▸ TASK OBJECTIVE
Would you find each line in the entries below with the string "takes" and copy it?

▸ DATASET EXCERPTS

● ● ●

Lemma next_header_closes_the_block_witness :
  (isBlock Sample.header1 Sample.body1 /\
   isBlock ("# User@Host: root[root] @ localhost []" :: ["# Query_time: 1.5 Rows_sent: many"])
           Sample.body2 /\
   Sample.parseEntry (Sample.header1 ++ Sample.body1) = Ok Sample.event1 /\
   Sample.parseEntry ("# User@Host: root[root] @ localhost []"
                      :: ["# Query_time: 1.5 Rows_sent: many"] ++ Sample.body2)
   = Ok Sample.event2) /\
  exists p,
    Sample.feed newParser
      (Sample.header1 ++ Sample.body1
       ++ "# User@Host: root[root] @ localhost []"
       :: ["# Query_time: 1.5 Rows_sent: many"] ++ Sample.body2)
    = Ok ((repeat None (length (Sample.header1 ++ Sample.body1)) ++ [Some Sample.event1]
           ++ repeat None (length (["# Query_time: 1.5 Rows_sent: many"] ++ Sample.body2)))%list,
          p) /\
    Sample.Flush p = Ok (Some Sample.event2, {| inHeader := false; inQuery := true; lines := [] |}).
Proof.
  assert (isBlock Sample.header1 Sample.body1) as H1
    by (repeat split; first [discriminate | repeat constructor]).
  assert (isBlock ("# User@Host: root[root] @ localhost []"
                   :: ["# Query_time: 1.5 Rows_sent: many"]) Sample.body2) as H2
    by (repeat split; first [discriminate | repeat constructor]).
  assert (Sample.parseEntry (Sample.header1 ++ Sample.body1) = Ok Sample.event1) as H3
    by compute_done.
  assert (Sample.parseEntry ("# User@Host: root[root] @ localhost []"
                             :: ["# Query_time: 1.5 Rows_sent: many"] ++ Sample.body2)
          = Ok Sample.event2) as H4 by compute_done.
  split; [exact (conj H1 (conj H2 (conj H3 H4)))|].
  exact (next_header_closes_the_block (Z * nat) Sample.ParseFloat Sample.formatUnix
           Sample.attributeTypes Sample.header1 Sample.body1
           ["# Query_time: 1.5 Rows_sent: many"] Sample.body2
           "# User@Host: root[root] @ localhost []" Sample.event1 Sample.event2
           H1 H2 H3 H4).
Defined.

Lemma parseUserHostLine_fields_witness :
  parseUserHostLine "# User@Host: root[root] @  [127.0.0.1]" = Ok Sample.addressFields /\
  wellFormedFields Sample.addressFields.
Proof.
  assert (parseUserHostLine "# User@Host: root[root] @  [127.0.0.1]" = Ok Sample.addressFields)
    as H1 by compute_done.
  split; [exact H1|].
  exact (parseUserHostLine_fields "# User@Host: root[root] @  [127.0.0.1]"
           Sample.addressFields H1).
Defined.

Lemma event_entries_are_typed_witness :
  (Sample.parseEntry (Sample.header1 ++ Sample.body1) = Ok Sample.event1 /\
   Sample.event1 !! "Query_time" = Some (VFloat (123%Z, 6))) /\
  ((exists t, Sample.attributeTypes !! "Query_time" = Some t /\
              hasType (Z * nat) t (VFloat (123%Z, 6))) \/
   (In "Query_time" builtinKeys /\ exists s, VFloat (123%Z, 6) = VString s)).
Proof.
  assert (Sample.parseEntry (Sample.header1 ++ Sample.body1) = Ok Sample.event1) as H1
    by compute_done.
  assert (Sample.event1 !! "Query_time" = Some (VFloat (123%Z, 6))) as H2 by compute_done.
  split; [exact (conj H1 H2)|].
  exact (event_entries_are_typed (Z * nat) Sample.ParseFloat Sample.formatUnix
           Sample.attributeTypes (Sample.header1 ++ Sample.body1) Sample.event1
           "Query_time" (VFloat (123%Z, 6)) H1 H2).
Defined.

● ● ●

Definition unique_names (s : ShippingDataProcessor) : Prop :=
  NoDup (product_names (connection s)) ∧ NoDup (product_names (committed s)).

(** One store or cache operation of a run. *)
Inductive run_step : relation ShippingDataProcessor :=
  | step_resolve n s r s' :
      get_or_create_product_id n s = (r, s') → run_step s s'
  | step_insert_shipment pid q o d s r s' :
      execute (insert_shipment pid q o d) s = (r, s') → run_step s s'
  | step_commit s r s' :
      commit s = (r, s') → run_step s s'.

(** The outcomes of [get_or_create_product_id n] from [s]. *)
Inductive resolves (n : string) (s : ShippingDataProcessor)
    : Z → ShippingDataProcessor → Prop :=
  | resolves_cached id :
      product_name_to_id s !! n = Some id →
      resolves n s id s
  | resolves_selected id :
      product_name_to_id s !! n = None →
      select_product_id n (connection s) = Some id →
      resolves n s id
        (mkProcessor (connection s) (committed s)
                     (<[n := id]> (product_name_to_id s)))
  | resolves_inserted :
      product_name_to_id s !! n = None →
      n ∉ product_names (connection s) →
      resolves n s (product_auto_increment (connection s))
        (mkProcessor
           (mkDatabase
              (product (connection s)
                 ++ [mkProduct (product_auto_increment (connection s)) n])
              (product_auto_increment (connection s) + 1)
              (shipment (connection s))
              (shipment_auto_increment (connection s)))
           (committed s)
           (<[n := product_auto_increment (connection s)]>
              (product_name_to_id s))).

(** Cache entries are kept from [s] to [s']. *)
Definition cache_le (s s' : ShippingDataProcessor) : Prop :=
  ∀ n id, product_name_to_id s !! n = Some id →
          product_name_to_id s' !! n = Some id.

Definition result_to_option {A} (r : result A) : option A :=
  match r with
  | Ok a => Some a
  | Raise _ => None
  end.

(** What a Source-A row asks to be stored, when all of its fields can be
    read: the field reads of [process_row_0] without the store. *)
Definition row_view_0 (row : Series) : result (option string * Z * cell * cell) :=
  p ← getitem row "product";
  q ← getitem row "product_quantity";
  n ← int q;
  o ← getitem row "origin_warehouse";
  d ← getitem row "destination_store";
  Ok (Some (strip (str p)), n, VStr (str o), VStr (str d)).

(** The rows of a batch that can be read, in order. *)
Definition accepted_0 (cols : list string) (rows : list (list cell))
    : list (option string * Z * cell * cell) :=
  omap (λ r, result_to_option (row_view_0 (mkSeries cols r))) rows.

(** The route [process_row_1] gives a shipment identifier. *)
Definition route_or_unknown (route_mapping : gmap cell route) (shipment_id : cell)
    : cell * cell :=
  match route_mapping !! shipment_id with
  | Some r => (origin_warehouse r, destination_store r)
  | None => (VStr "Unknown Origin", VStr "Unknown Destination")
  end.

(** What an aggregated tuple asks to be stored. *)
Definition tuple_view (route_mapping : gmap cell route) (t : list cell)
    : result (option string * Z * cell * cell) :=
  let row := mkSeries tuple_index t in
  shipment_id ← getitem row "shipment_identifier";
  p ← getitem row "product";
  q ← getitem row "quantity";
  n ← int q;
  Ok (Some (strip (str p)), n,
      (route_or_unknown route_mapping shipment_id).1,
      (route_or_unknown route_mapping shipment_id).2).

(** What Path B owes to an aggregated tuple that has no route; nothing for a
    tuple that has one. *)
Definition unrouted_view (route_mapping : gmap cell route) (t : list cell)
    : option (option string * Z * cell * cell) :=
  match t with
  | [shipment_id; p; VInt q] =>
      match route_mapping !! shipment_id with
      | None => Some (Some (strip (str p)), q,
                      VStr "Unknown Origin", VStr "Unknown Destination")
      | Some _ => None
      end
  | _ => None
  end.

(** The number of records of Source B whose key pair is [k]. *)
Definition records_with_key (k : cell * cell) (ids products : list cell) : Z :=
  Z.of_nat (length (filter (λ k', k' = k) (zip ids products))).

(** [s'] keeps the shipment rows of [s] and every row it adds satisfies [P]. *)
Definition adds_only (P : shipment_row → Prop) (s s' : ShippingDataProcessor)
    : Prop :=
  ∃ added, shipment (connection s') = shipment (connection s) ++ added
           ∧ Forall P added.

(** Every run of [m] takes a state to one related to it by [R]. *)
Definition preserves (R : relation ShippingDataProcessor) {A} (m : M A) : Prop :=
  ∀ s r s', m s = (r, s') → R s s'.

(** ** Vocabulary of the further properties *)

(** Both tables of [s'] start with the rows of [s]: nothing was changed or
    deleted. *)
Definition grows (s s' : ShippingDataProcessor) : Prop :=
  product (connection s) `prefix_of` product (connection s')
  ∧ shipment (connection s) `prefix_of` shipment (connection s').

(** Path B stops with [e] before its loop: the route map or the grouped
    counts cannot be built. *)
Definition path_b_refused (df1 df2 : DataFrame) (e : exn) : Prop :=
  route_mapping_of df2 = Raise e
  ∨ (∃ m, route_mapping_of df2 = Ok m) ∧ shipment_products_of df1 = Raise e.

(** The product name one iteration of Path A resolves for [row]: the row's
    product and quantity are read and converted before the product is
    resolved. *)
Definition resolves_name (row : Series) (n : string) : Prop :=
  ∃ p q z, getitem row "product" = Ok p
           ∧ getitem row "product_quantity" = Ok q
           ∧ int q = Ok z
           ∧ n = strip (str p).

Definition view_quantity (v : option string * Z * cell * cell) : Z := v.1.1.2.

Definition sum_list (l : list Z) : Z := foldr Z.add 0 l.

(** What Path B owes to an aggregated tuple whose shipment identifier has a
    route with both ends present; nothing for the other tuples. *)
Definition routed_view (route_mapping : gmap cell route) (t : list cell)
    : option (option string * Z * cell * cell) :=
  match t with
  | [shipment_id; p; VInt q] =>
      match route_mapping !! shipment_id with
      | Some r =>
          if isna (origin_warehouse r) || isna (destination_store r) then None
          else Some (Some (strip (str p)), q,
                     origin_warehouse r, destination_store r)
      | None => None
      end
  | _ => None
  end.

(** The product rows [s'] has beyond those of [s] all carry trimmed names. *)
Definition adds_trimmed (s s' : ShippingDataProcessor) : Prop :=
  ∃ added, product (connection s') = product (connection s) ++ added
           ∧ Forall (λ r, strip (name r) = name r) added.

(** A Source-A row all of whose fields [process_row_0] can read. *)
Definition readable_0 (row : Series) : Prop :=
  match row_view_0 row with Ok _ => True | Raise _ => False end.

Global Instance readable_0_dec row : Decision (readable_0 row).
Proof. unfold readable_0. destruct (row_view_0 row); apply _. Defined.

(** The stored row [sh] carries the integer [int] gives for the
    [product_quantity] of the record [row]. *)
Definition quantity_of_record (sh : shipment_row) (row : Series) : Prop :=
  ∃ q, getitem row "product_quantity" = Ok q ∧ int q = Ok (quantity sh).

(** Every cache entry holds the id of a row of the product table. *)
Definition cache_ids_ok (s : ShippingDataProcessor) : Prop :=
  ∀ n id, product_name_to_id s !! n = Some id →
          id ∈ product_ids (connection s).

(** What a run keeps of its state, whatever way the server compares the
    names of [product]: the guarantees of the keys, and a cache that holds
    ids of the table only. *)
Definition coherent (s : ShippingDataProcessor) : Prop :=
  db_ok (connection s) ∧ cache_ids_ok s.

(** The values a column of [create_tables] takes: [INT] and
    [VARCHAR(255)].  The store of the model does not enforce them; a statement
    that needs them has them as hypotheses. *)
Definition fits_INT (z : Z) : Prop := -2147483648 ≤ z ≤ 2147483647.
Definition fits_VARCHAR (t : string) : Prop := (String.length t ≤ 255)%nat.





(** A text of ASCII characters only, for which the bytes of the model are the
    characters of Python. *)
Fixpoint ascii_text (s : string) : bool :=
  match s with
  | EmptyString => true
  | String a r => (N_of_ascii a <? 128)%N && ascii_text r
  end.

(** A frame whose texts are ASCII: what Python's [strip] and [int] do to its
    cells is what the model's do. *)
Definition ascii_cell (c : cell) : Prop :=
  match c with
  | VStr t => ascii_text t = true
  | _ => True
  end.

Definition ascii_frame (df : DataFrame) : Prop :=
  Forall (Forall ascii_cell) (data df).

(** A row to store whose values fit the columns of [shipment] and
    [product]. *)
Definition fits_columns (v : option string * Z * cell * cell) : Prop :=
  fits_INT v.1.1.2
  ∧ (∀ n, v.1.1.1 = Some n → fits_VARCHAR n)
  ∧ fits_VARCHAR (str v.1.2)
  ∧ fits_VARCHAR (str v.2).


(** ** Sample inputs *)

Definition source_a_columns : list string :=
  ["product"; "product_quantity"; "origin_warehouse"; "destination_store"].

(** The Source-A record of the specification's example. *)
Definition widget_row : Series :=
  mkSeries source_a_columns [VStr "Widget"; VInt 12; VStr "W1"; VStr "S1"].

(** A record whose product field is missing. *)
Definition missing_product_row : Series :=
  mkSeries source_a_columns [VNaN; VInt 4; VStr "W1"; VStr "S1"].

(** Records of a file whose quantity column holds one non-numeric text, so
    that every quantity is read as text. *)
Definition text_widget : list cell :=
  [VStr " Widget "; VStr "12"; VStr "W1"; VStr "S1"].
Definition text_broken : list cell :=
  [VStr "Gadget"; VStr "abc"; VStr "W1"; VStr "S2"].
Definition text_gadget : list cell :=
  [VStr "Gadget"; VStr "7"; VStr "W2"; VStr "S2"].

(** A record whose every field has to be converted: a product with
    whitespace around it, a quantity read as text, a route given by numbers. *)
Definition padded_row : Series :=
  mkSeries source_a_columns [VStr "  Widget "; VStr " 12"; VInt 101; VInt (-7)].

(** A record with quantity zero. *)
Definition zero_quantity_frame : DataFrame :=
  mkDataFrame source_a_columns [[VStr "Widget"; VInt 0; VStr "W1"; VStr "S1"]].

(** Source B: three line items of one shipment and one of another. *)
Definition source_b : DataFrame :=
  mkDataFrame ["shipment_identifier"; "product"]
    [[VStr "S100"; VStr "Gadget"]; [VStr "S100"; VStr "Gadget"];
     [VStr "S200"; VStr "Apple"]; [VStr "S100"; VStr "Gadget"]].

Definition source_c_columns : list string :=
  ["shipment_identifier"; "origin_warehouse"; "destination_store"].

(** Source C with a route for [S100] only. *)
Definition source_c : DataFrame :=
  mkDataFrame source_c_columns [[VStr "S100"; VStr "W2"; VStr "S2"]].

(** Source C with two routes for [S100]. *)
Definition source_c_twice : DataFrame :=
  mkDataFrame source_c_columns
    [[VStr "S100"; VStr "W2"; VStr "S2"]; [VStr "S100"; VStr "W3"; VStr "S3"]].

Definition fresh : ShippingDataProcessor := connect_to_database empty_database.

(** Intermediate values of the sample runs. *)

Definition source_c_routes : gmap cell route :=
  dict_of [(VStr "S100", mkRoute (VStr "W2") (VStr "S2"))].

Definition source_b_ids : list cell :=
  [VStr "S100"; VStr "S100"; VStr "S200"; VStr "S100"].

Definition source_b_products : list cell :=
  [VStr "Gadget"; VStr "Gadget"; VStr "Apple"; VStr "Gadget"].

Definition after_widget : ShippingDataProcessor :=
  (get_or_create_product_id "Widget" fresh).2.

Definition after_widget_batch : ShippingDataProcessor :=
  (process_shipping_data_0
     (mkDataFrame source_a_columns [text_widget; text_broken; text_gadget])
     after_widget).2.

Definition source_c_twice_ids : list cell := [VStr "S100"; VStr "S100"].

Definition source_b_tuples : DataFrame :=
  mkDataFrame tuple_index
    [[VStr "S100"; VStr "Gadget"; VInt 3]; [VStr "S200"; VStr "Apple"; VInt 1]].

● ● ●

▸ ANSWER TO THIS PROBLEM
(** Every run of [m] takes a state to one related to it by [R]. *)
(** The values a column of [create_tables] takes: [INT] and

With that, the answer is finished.